PROBLEM DESCRIPTION:
Every line from the line containing "lower_subband upper_subband 0);" through the final line below is to be repeated exactly; no other line is.

****************************************

Lemma default_cutoff_reaches_final_subband_witness :
  get_E upper_subband
    <= @Srelo.Ecutoff_of SI single_sample lower_subband upper_subband None 0
       + get_E lower_subband.
Proof.
  apply (@default_cutoff_reaches_final_subband SI single_sample
           lower_subband upper_subband 0); simpl; lra.
Defined.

****************************************

EXERCISE RESPONSE:
           lower_subband upper_subband 0); simpl; lra.
Defined.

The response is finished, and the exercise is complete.